#### Supplied data:
---*---

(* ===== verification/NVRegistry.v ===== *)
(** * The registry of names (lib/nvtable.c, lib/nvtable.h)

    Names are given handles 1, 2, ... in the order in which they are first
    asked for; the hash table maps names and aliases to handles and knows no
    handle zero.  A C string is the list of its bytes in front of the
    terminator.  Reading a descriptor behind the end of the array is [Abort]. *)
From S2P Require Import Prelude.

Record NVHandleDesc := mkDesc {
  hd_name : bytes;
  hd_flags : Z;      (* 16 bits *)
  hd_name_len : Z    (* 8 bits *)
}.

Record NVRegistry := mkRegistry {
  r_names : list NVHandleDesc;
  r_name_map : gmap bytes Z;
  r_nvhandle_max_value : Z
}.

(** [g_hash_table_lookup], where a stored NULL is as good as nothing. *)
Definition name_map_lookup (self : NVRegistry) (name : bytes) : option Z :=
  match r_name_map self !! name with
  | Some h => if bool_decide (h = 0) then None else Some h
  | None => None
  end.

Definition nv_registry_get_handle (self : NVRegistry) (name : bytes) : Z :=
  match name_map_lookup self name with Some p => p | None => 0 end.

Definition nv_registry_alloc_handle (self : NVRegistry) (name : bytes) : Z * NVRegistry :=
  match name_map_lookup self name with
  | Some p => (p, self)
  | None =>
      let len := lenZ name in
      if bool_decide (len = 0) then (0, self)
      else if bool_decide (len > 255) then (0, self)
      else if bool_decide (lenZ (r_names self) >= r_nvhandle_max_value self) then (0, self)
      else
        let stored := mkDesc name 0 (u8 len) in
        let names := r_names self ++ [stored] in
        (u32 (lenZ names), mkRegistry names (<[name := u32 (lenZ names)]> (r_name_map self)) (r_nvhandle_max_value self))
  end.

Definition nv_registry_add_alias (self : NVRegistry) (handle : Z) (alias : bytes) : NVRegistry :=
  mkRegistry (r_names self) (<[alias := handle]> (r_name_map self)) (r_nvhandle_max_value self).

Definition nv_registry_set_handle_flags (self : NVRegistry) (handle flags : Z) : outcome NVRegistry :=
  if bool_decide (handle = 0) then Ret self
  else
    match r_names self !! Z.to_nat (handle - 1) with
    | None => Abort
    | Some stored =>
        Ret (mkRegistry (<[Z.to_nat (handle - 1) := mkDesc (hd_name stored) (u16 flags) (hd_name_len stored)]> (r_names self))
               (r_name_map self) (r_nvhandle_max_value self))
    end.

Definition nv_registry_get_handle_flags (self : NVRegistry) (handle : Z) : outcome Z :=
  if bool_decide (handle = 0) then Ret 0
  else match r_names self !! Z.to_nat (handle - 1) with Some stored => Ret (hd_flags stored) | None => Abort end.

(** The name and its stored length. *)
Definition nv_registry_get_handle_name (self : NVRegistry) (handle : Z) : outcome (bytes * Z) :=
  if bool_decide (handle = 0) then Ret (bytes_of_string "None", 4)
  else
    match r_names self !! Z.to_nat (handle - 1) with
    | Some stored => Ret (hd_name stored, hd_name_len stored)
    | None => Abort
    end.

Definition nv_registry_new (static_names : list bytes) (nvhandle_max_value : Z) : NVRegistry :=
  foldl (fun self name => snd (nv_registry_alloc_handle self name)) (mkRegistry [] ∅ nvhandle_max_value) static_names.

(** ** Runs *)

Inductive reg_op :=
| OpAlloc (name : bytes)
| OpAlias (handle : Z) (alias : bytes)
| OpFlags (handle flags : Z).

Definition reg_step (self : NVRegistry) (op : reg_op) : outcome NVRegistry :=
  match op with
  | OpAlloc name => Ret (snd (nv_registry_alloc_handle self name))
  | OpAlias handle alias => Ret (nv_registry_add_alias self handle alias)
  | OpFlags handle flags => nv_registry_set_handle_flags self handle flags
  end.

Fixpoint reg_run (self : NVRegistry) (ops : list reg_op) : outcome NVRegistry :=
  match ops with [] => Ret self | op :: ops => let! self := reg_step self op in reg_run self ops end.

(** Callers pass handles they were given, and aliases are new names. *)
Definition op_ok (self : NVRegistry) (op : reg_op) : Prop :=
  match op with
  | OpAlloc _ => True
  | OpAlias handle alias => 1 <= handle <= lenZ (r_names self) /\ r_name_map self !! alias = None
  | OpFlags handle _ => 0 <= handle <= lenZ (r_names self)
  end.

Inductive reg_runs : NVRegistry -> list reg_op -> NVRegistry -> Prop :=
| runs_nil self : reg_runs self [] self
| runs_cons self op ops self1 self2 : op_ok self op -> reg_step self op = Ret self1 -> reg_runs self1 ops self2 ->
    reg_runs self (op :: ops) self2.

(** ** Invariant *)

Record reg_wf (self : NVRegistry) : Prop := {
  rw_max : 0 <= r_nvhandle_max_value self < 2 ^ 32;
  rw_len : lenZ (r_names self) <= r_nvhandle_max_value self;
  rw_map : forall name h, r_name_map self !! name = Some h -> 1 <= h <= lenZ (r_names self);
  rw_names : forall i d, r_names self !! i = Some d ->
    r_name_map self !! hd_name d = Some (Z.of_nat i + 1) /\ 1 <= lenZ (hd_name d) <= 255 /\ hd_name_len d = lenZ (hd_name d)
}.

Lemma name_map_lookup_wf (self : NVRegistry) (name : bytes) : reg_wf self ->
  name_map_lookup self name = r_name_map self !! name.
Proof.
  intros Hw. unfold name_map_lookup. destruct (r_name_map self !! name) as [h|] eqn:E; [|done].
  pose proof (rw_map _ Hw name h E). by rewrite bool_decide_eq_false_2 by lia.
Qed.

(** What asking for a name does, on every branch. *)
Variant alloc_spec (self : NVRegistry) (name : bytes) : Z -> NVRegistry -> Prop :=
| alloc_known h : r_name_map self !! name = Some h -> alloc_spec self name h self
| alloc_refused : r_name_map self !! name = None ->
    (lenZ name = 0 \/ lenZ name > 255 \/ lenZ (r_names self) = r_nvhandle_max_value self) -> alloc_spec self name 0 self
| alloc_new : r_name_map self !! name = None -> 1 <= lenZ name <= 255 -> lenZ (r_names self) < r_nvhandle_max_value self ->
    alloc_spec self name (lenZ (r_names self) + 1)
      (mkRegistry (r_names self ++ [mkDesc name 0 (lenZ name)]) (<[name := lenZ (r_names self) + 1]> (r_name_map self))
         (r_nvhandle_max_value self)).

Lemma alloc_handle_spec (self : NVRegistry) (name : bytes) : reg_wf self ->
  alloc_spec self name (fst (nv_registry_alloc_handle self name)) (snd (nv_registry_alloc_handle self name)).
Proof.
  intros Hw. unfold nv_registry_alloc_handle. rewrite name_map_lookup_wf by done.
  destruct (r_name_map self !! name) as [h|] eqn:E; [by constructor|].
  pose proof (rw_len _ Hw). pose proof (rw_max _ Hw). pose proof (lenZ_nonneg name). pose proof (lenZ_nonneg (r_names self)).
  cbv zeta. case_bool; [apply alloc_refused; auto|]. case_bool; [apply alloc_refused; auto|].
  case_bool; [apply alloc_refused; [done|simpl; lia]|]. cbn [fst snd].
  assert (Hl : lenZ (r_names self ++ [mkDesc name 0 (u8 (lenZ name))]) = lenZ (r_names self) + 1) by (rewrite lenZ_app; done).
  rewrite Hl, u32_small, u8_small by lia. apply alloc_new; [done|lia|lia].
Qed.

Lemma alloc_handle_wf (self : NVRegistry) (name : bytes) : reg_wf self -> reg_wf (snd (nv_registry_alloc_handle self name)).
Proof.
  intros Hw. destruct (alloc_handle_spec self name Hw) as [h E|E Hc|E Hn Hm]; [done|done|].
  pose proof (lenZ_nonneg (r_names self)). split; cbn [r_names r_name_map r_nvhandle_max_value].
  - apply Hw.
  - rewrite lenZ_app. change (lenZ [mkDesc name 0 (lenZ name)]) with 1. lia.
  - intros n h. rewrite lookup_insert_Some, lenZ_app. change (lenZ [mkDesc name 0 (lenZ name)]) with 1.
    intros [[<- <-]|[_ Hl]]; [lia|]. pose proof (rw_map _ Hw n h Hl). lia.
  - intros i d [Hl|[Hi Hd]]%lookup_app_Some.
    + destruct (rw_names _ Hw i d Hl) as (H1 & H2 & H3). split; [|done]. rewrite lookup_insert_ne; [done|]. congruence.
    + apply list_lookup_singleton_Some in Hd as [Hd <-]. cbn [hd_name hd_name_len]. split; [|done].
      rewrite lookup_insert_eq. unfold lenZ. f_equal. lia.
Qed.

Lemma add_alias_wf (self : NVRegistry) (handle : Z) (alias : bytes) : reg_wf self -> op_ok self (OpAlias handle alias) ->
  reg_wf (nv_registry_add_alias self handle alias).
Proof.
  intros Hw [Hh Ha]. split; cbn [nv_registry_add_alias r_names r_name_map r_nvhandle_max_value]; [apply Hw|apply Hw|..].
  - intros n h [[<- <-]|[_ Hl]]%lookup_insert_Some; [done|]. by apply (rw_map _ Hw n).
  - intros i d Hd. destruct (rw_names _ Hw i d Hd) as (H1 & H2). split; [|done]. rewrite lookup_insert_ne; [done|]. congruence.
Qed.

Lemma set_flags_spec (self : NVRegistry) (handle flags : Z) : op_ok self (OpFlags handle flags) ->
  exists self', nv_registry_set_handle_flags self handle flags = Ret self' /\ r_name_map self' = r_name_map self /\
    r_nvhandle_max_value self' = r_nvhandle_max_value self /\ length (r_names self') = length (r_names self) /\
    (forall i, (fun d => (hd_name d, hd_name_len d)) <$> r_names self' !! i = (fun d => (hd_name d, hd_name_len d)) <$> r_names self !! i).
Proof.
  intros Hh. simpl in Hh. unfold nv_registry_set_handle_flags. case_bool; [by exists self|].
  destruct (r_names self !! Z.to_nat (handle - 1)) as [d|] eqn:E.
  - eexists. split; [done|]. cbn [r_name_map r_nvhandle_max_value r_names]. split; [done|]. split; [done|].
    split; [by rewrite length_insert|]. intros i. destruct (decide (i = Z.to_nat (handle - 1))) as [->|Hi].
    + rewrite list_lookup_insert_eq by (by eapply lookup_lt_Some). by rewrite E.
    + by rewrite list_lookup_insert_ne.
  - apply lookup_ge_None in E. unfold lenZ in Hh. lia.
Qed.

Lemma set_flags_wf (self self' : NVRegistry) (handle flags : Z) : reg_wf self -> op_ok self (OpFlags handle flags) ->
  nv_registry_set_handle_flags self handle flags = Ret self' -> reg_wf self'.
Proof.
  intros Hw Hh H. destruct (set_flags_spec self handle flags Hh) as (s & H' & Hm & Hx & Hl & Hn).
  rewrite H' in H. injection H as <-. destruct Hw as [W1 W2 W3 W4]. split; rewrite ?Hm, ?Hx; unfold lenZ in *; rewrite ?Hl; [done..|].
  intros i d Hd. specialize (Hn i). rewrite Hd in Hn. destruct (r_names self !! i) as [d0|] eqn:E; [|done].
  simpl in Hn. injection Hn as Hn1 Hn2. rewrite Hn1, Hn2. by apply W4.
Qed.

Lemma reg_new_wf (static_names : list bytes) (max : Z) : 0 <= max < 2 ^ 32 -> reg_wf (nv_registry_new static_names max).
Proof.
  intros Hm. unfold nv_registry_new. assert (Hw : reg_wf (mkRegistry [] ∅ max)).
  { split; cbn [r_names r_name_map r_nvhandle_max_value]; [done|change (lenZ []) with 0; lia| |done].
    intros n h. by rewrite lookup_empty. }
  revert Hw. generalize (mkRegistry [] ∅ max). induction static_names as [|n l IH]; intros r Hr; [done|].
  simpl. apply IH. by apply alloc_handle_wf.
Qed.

---*---

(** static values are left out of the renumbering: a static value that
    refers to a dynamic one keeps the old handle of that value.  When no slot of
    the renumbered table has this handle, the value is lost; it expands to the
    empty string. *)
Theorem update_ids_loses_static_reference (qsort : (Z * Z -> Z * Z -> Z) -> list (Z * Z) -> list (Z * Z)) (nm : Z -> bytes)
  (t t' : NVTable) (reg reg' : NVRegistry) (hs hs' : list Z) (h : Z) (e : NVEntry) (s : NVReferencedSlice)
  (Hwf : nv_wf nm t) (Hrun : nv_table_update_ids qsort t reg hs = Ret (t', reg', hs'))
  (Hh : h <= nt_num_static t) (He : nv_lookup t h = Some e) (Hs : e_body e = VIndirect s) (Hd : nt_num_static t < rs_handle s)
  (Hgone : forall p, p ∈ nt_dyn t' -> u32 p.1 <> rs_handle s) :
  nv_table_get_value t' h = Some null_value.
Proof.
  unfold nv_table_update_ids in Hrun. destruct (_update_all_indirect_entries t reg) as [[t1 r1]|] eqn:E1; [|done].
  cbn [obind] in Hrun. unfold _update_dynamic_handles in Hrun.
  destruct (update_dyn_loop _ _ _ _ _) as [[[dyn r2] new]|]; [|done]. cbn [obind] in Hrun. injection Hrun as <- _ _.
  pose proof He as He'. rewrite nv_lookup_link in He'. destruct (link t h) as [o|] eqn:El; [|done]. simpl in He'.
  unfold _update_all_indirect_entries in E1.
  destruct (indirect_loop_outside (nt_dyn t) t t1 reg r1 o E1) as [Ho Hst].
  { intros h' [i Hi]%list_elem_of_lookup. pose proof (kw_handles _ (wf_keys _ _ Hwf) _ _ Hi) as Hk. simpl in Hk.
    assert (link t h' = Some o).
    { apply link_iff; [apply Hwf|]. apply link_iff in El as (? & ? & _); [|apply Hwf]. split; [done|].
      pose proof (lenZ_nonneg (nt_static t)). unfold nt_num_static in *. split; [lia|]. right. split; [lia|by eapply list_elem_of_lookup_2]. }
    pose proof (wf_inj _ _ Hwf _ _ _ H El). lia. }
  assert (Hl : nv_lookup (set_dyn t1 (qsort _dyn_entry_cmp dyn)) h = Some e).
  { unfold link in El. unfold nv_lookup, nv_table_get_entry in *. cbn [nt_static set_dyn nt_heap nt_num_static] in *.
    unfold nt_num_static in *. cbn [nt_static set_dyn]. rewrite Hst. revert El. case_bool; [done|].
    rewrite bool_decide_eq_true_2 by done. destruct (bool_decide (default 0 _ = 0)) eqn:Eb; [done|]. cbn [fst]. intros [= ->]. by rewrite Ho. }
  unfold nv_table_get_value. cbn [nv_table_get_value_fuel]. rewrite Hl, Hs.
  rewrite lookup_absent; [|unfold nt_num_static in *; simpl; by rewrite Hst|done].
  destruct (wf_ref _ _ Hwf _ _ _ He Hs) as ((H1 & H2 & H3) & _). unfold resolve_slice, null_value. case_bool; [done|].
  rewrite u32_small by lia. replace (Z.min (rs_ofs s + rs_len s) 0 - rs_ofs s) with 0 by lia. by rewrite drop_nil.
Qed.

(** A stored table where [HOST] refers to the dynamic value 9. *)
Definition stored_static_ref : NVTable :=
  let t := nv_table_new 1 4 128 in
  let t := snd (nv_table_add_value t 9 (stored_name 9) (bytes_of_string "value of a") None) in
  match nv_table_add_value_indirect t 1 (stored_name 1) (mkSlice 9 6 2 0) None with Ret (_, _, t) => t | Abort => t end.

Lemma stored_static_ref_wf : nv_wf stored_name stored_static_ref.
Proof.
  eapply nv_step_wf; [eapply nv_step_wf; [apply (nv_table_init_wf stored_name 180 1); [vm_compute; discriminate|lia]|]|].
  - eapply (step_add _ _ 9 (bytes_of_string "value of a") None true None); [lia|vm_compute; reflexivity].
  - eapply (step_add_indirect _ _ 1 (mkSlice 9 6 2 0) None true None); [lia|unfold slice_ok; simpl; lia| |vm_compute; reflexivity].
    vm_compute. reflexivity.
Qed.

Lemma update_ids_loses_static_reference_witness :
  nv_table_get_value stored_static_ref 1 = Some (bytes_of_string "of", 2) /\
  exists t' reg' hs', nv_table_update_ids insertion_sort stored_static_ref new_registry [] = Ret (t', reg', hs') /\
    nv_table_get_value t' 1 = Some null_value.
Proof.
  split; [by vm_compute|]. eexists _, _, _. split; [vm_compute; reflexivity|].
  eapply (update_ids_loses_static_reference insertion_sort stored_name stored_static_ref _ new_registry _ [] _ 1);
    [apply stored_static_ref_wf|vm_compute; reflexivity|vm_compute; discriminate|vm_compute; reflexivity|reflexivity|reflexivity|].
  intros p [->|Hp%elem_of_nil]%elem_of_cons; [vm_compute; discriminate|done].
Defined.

---*---

#### Description of the task:
Write down again, exactly as given, only the lines above that fall from the line with "stored, hd_name_len stored)" to the line with "match ops with", inclusive.

#### Result for this exercise:
    | Some stored => Ret (hd_name stored, hd_name_len stored)
    | None => Abort
    end.

Definition nv_registry_new (static_names : list bytes) (nvhandle_max_value : Z) : NVRegistry :=
  foldl (fun self name => snd (nv_registry_alloc_handle self name)) (mkRegistry [] ∅ nvhandle_max_value) static_names.

(** ** Runs *)

Inductive reg_op :=
| OpAlloc (name : bytes)
| OpAlias (handle : Z) (alias : bytes)
| OpFlags (handle flags : Z).

Definition reg_step (self : NVRegistry) (op : reg_op) : outcome NVRegistry :=
  match op with
  | OpAlloc name => Ret (snd (nv_registry_alloc_handle self name))
  | OpAlias handle alias => Ret (nv_registry_add_alias self handle alias)
  | OpFlags handle flags => nv_registry_set_handle_flags self handle flags
  end.

Fixpoint reg_run (self : NVRegistry) (ops : list reg_op) : outcome NVRegistry :=
  match ops with [] => Ret self | op :: ops => let! self := reg_step self op in reg_run self ops end.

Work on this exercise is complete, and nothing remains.